23. Constitutively Active Signal Transducer and Activator of Transcription-3; an Oncogene that Increases Gap Junctional, Intercellular Communication

Abstract


 Gap junctions are specialized intercellular channels that connect the cytoplasm of adjacent cells and mediate the direct exchange of small ions and molecules between them. Gap junctional intercellular communication (GJIC) is usually blocked, or down regulated, in cells transformed by oncogenes, such as Src.
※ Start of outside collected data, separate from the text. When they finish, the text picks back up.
(** [findEntityByPath] searches the first root folder of the page, for the
    path without a leading '/': it returns the first entity, in the
    order docs, files, sub-folders (each sub-folder before what it holds),
    whose path or whose bare name is the target, and null when the page has
    no root folder. *)
Theorem findEntity_first_match (rootFolder : option (list Tree.FolderEntry))
  (targetPath : string) :
  findEntityIn rootFolder targetPath =
  match rootFolder with
  | Some (root :: _) =>
      option_map snd (find (answers (Str.dropLeadingSlash targetPath))
                           (entities_of root ""))
  | _ => None
  end.
Proof.
  unfold findEntityIn. cbv zeta.
  destruct rootFolder as [[| root others] |]; try reflexivity.
  apply searchFolder_find.
Qed.

(** What [findEntityByPath] finds is a doc, a file or a folder of the tree
    whose path from the root, or whose name alone, is the target; it finds
    nothing exactly when the tree has no such entity. A bare name thus
    reaches an entity in any sub-folder. *)
Theorem findEntity_sound_complete (root : Tree.FolderEntry)
  (others : list Tree.FolderEntry) (targetPath : string) :
  let t := Str.dropLeadingSlash targetPath in
  (forall e, findEntityIn (Some (root :: others)) targetPath = Some e ->
     exists p, located root "" p e /\ (p = t \/ Entity.name e = t)) /\
  (findEntityIn (Some (root :: others)) targetPath = None <->
   forall p e, located root "" p e -> p <> t /\ Entity.name e <> t).
Proof.
  cbv zeta. unfold findEntityIn. cbv zeta. rewrite searchFolder_find. split.
  - intros e E.
    destruct (find (answers (Str.dropLeadingSlash targetPath))
                (entities_of root "")) as [[p e'] |] eqn:Ef; [| discriminate E].
    injection E as ->. apply find_some in Ef. destruct Ef as [Hin Ha].
    exists p. split; [apply entities_located; exact Hin |].
    apply answers_spec in Ha. exact Ha.
  - split.
    + intros E p e Hl.
      destruct (find (answers (Str.dropLeadingSlash targetPath))
                  (entities_of root "")) as [pe |] eqn:Ef; [discriminate E |].
      apply entities_located in Hl.
      pose proof (find_none _ _ Ef _ Hl) as Hn.
      split; intros Heq; apply not_true_iff_false in Hn; apply Hn;
        apply answers_spec; [left | right]; exact Heq.
    + intros Hno.
      destruct (find (answers (Str.dropLeadingSlash targetPath))
                  (entities_of root "")) as [[p e] |] eqn:Ef; [| reflexivity].
      exfalso. apply find_some in Ef. destruct Ef as [Hin Ha].
      apply entities_located in Hin. apply answers_spec in Ha.
      destruct (Hno p e Hin) as [H1 H2]. destruct Ha; contradiction.
Qed.
Lemma sorted_reverse_sorted (l : list (R * nat)) :
  StronglySorted lt l.*2 →
  StronglySorted before (sorted_reverse Rltb l).
Proof.
  induction l as [|x l IH]; simpl; intros Hs; [constructor|].
  apply StronglySorted_inv in Hs as [Hs Hx].
  apply insert_desc_sorted; [|by apply IH].
  fold (sorted_reverse Rltb l). rewrite sorted_reverse_perm.
  apply Forall_forall. intros y Hy.
  eapply (proj1 (Forall_forall _ _) Hx). by apply list_elem_of_fmap_2.
Qed.

Lemma StronglySorted_seq a n : StronglySorted lt (seq a n).
Proof.
  revert a. induction n as [|n IH]; intros a; simpl; constructor; [done|].
  apply Forall_forall. intros i [? ?]%elem_of_seq. lia.
Qed.

Lemma StronglySorted_lookup {A} (R : relation A) l p q x y :
  StronglySorted R l → p < q → l !! p = Some x → l !! q = Some y → R x y.
Proof.
  intros Hs Hpq Hp Hq. rewrite <-(take_drop q l) in Hs.
  eapply StronglySorted_app_1_elem_of; [exact Hs| |].
  - apply list_elem_of_lookup. exists p. by rewrite lookup_take_lt.
  - apply list_elem_of_lookup. exists 0. rewrite lookup_drop.
    by rewrite Nat.add_0_r.
Qed.

(** ** Pruning *)

Lemma mapM_pure {A B} (f : A → M B) l ys w :
  Forall2 (λ x y, f x w = Return y w) l ys → mapM f l w = Return ys w.
Proof.
  induction 1 as [|x y l ys Hx _ IH]; simpl; [done|].
  erewrite bind_Return; [|exact Hx].
  erewrite bind_Return; [|exact IH]. done.
Qed.

Lemma lookups_exist {A} (l : list A) idx :
  Forall (λ i, i < length l) idx →
  ∃ xs, Forall2 (λ i x, l !! i = Some x) idx xs.
Proof.
  induction 1 as [|i idx Hi _ [xs IH]]; [by exists []|].
  apply lookup_lt_is_Some in Hi as [x Hx].
  exists (x :: xs). by constructor.
Qed.

Lemma elem_of_decorated (loglik : list R) n a i :
  length loglik = n →
  (a, i) ∈ zip loglik (seq 0 n) ↔ loglik !! i = Some a.
Proof.
  intros Hlen. rewrite list_elem_of_lookup. split.
  - intros [j Hj]. apply lookup_zip_Some in Hj as [Ha Hi]. simpl in *.
    apply lookup_seq in Hi as [-> _]. done.
  - intros Ha. exists i. apply lookup_zip_Some. split; [done|]. simpl.
    apply lookup_seq. split; [done|]. apply lookup_lt_Some in Ha. lia.
Qed.
(** * RobotSpareBin order robot: a shallow embedding of [tasks.py]

    The task downloads a CSV file of robot orders, fills and submits the
    order form of the web shop once per row, stores every receipt as a PDF
    with a screenshot of the robot laid over it, and zips the receipts.

    The script is straight-line glue around library calls.  Every library
    call is an [Action]; the outcome of an action (does it raise, what does
    it return) is decided by an environment [Env] that sees the whole
    history.  A run threads a [World] (the history of calls and the store
    of [Config] objects) through an exception monad.

    Conventions.  [browser.page()] is part of the call made on the page.
    The constructions [PDF()], [HTTP()], [Tables()] and [Archive()] make no
    call of their own.  Integers are [Z], strings are [string], an
    f-string is a concatenation with [str_int] for an integer.  Every
    exception is an [Exception], so [except Exception] catches all of
    them.  The loop of [submit_order] is a [while] with a budget of loop
    tests; that a budget of four is always enough is a theorem. *)

From Stdlib Require Import ZArith Lia Ascii.
From stdpp Require Import base strings list gmap pretty.

Local Open Scope Z_scope.

(** ** Paths ([pathlib.Path]) *)

(** A path is the list of its parts; the root of an absolute path is the
    part ["/"], as in [PurePosixPath.parts]. *)
Abbreviation Path := (list string).

Definition is_absolute (p : Path) : bool :=
  match p with
  | root :: _ => String.eqb root "/"
  | [] => false
  end.

(** [p.absolute()] in the working directory [cwd]. *)
Definition absolute_from (cwd : Path) (p : Path) : Path :=
  if is_absolute p then p else cwd ++ p.

Fixpoint split_slash (s : string) : list string :=
  match s with
  | EmptyString => [EmptyString]
  | String c s' =>
      if Ascii.eqb c "/"%char then EmptyString :: split_slash s'
      else match split_slash s' with
           | part :: parts => String c part :: parts
           | [] => [String c EmptyString]
           end
  end.

Definition starts_with_slash (s : string) : bool :=
  match s with
  | String c _ => Ascii.eqb c "/"%char
  | EmptyString => false
  end.

(** [Path(s)]: split at the slashes, drop empty parts and ["."]. *)
Definition Path_of (s : string) : Path :=
  let parts := filter (fun part => part <> "" /\ part <> ".") (split_slash s) in
  if starts_with_slash s then "/" :: parts else parts.
(** * Booking lifecycle of the rental application (app.py)

    A shallow embedding of the Flask routes that make up the booking
    engine: [book_property], [owner_approve_request],
    [owner_reject_request] and [mark_notification_read], together with
    the [send_email] helper, over an explicit model of the four MongoDB
    collections. *)

From Stdlib Require Import List String Bool Arith ZArith Lia.
From Stdlib Require Import Floats.PrimFloat.
Import ListNotations.
Local Open Scope string_scope.
Local Open Scope list_scope.

Set Implicit Arguments.

(** ** Documents *)

(** A bson [ObjectId]; the driver draws them from a process-wide generator. *)
Definition oid := nat.

(** A [datetime.utcnow()] reading. *)
Definition datetime := nat.

(** The three strings ever stored under a booking's ["status"] key. *)
Inductive status : Type := PENDING | APPROVED | REJECTED.

Definition status_eqb (a b : status) : bool :=
  match a, b with
  | PENDING, PENDING | APPROVED, APPROVED | REJECTED, REJECTED => true
  | _, _ => false
  end.

Definition status_str (s : status) : string :=
  match s with
  | PENDING => "PENDING"
  | APPROVED => "APPROVED"
  | REJECTED => "REJECTED"
  end.

(** A status counts as terminal once the owner has decided. *)
Definition terminal (s : status) : Prop := s = APPROVED \/ s = REJECTED.

(** users_col documents, as [register] inserts them. *)
Record user : Type := mkUser {
  u_name : string;
  u_email : string;
  u_password : string;
  u_role : string
}.

(** An element of a property's ["reviews"] list, as [add_review] pushes it. *)
Record review : Type := mkReview {
  r_by : string;
  r_email : string;
  r_rating : float;
  r_comment : string;
  r_created_at : datetime
}.

(** props_col documents, as [owner_add] inserts them; ["booked"] and
    ["booked_by"] are absent until an approval sets them. *)
Record property : Type := mkProperty {
  p_id : oid;
  p_title : string;
  p_description : string;
  p_location : string;
  p_latitude : option float;
  p_longitude : option float;
  p_price : float;
  p_rooms : Z;
  p_owner_email : string;
  p_images : list string;
  p_reviews : list review;
  p_fake : bool;
  p_created_at : datetime;
  p_booked : option bool;
  p_booked_by : option string
}.

(** bookings_col documents, as [book_property] inserts them. *)
Record booking : Type := mkBooking {
  b_id : oid;
  b_property_id : oid;
  b_tenant_email : string;
  b_tenant_name : string;
  b_created_at : datetime;
  b_status : status
}.

(** notifications_col documents. [book_property] writes neither
    ["tenant_email"] nor ["booking_id"]; the owner's decisions write both. *)
Record notification : Type := mkNotification {
  n_id : oid;
  n_owner_email : string;
  n_tenant_email : option string;
  n_property_id : oid;
  n_booking_id : option oid;
  n_message : string;
  n_timestamp : datetime;
  n_read : bool
}.

(** The database [rental_db]: each collection in natural (insertion) order. *)
Record db : Type := mkDb {
  users_col : list user;
  props_col : list property;
  bookings_col : list booking;
  notifications_col : list notification
}.

(** An [EmailMessage] handed to the SMTP server. *)
Record email : Type := mkEmail {
  e_from : string;
  e_to : string;
  e_subject : string;
  e_body : string
}.

(** Everything a request can read or change: the database, the ObjectId
    generator, the console and the mail that left through SMTP. *)
Record world : Type := mkWorld {
  w_db : db;
  w_next_oid : oid;
  w_stdout : list string;
  w_outbox : list email
}.

(** ** Collection primitives *)

Section Collection.
Variable doc : Type.

(** [find_one]: the first document matching the filter. *)
Definition find_one (q : doc -> bool) (c : list doc) : option doc :=
  find q c.

(** [update_one]: rewrites the first matching document only. *)
Fixpoint update_one (q : doc -> bool) (f : doc -> doc) (c : list doc) : list doc :=
  match c with
  | [] => []
  | d :: c' => if q d then f d :: c' else d :: update_one q f c'
  end.

(** [update_many]: rewrites every matching document. *)
Definition update_many (q : doc -> bool) (f : doc -> doc) (c : list doc) : list doc :=
  map (fun d => if q d then f d else d) c.

(** [insert_one] appends; the caller supplies the generated [_id]. *)
Definition insert_doc (d : doc) (c : list doc) : list doc := c ++ [d].
End Collection.

(** ["$set"] updates used by the routes. *)
Definition set_status (s : status) (b : booking) : booking :=
  mkBooking (b_id b) (b_property_id b) (b_tenant_email b) (b_tenant_name b)
            (b_created_at b) s.

Definition set_booked (flag : bool) (by_ : string) (p : property) : property :=
  mkProperty (p_id p) (p_title p) (p_description p) (p_location p)
             (p_latitude p) (p_longitude p) (p_price p) (p_rooms p)
             (p_owner_email p) (p_images p) (p_reviews p) (p_fake p)
             (p_created_at p) (Some flag) (Some by_).

Definition set_read (flag : bool) (n : notification) : notification :=
  mkNotification (n_id n) (n_owner_email n) (n_tenant_email n) (n_property_id n)
                 (n_booking_id n) (n_message n) (n_timestamp n) flag.

(** ** Requests as computations over the world *)

(** The Python exceptions that can occur on the modelled paths. *)
Inductive exn : Type :=
| InvalidId (s : string)
| ValueError (s : string)
| SMTPException (s : string).

Definition str_exn (e : exn) : string :=
  match e with
  | InvalidId s => "'" ++ s ++ "' is not a valid ObjectId"
  | ValueError s => "invalid literal for int() with base 10: '" ++ s ++ "'"
  | SMTPException s => s
  end.

Inductive outcome (A : Type) : Type :=
| Val (a : A)
| Raised (e : exn).
Arguments Raised {A} e.

(** A computation returns or raises, and leaves a world behind either way:
    writes done before an exception stay done. *)
Definition M (A : Type) : Type := world -> outcome A * world.

Definition ret {A} (a : A) : M A := fun w => (Val a, w).

Definition bind {A B} (c : M A) (k : A -> M B) : M B :=
  fun w => match c w with
           | (Val a, w') => k a w'
           | (Raised e, w') => (Raised e, w')
           end.

Definition raise {A} (e : exn) : M A := fun w => (Raised e, w).

(** [try: c except Exception as e: h e] *)
Definition try_except {A} (c : M A) (h : exn -> M A) : M A :=
  fun w => match c w with
           | (Val a, w') => (Val a, w')
           | (Raised e, w') => h e w'
           end.

Declare Scope monad_scope.
Delimit Scope monad_scope with monad.
Notation "x <- c1 ;; c2" := (bind c1 (fun x => c2))
  (at level 61, c1 at next level, right associativity) : monad_scope.
Notation "c1 ;; c2" := (bind c1 (fun _ => c2))
  (at level 61, right associativity) : monad_scope.
Local Open Scope monad_scope.

Definition get_db : M db := fun w => (Val (w_db w), w).

Definition modify_db (f : db -> db) : M unit :=
  fun w => (Val tt, mkWorld (f (w_db w)) (w_next_oid w) (w_stdout w) (w_outbox w)).

(** The driver's [ObjectId()] for a document inserted without [_id]. *)
Definition fresh_oid : M oid :=
  fun w => (Val (w_next_oid w),
            mkWorld (w_db w) (S (w_next_oid w)) (w_stdout w) (w_outbox w)).

Definition print (line : string) : M unit :=
  fun w => (Val tt, mkWorld (w_db w) (w_next_oid w) (w_stdout w ++ [line]) (w_outbox w)).

Definition deliver (m : email) : M unit :=
  fun w => (Val tt, mkWorld (w_db w) (w_next_oid w) (w_stdout w) (w_outbox w ++ [m])).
One of the Src effector pathways leading to transformation and GJIC suppression is the Ras/Raf/MEK/ERK pathway that has a prominent etiological role in cell proliferation, differentiation and cell survival; inhibition of this pathway in vSrc transformed cells restores GJIC. In addition, the distinct downstream effector of Src that is obligatory for neoplasia is the signal transducer and activator of transcription-3 (Stat3). Stat3 is up regulated in a range of tumors, and a modified version, the constitutively active form of Stat3 (Stat3C), has been shown to function as an oncogene. To examine the role of Stat3 upon the Src-mediated, GJIC suppression, Stat3 was down regulated in rat liver epithelial T51B cells expressing activated Src. The extent of GJIC was determined by the migration of the fluorescent dye, Lucifer Yellow, through adherent cells subsequent to electroporation. The results demonstrate that, contrary to inhibition of the Ras pathway, Stat3 inhibition in cells expressing activated Src does not restore GJIC. On the contrary, Stat3 inhibition in normal cells with high GJIC levels eliminated junctional permeability. Interestingly, our results also demonstrate that expression of Stat3C T51B cells and human lung cancer SK-LuCi6 cells, which have extensive communication and low Src levels, increased GJIC. Therefore, Stat3 is actually required for and increases junctional permeability.